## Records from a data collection

Content starts

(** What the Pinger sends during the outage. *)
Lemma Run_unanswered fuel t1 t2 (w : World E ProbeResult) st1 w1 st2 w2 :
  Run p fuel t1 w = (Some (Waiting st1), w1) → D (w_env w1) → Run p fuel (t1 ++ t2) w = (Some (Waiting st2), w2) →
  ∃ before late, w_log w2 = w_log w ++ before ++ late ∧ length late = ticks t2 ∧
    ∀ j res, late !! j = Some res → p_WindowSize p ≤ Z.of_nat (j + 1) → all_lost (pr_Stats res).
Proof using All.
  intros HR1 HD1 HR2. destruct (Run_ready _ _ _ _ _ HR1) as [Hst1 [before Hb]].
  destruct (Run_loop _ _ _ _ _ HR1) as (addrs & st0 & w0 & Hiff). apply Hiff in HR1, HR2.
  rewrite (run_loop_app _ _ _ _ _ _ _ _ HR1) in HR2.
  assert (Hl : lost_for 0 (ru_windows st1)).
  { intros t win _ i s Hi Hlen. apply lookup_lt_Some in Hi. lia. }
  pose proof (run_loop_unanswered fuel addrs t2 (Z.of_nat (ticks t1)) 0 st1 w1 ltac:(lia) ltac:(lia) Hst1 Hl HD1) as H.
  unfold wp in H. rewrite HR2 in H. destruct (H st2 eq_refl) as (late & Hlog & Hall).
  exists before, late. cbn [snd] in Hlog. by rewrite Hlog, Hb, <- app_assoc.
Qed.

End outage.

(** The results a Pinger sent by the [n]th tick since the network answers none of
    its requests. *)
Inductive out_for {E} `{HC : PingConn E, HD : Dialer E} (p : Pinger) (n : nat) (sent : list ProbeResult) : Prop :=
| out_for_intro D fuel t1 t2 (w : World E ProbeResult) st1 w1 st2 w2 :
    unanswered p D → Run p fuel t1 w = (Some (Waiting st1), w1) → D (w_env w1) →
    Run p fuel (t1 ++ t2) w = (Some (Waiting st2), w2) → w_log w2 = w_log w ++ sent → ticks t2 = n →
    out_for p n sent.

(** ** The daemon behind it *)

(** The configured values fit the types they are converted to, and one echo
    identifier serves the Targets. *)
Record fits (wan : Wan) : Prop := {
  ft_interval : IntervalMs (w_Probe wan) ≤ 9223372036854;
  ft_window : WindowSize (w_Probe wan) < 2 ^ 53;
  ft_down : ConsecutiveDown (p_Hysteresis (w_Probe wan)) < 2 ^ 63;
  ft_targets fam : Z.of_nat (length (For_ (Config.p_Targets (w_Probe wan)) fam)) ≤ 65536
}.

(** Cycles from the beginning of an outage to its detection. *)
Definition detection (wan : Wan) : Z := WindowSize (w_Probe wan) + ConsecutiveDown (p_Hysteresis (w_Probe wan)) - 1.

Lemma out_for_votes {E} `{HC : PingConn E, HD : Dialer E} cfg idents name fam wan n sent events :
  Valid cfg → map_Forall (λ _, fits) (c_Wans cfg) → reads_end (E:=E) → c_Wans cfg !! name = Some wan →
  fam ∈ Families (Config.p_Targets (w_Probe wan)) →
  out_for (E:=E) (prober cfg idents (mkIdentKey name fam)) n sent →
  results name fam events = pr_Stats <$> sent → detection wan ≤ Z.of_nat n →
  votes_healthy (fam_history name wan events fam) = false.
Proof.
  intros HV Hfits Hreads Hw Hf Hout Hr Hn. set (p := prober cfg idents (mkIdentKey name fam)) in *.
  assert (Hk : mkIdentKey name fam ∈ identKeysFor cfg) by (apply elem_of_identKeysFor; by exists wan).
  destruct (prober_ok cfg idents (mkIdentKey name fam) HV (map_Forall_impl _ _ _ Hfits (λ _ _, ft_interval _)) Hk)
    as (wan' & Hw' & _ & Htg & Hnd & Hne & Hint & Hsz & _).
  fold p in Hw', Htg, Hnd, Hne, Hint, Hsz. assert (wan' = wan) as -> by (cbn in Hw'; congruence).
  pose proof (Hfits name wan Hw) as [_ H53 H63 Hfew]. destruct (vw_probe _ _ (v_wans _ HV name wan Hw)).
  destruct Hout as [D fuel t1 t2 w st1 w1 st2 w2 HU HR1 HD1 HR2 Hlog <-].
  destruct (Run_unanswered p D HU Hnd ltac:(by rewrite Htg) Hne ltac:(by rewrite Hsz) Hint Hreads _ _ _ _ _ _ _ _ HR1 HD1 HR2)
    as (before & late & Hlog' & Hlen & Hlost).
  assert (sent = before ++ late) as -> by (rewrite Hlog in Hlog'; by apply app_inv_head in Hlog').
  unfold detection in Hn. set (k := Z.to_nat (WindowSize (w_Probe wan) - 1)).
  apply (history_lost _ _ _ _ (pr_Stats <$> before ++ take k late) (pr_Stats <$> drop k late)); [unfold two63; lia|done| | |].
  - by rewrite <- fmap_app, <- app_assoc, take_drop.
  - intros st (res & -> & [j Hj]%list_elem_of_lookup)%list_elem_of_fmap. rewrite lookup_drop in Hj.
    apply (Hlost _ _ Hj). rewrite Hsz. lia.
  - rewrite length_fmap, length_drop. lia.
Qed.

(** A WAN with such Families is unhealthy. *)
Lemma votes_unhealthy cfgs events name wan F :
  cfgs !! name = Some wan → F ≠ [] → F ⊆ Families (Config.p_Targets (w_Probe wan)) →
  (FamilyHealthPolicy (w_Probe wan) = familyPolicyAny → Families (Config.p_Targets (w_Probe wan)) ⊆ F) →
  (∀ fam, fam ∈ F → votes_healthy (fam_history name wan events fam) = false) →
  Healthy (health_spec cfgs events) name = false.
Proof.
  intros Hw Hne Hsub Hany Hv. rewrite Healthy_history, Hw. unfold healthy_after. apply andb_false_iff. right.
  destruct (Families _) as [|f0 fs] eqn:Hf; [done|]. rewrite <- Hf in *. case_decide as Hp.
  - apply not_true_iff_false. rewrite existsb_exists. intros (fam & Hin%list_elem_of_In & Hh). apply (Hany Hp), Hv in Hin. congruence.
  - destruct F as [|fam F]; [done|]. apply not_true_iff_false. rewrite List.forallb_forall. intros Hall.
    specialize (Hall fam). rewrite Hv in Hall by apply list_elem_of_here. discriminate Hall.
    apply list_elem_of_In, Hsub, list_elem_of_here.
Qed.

Content ends

## EXERCISE OBJECTIVE
What lines above hold the word "PingConn"? Pull each one out.

## RESPONSE TO THIS EXERCISE
Inductive out_for {E} `{HC : PingConn E, HD : Dialer E} (p : Pinger) (n : nat) (sent : list ProbeResult) : Prop :=
Lemma out_for_votes {E} `{HC : PingConn E, HD : Dialer E} cfg idents name fam wan n sent events :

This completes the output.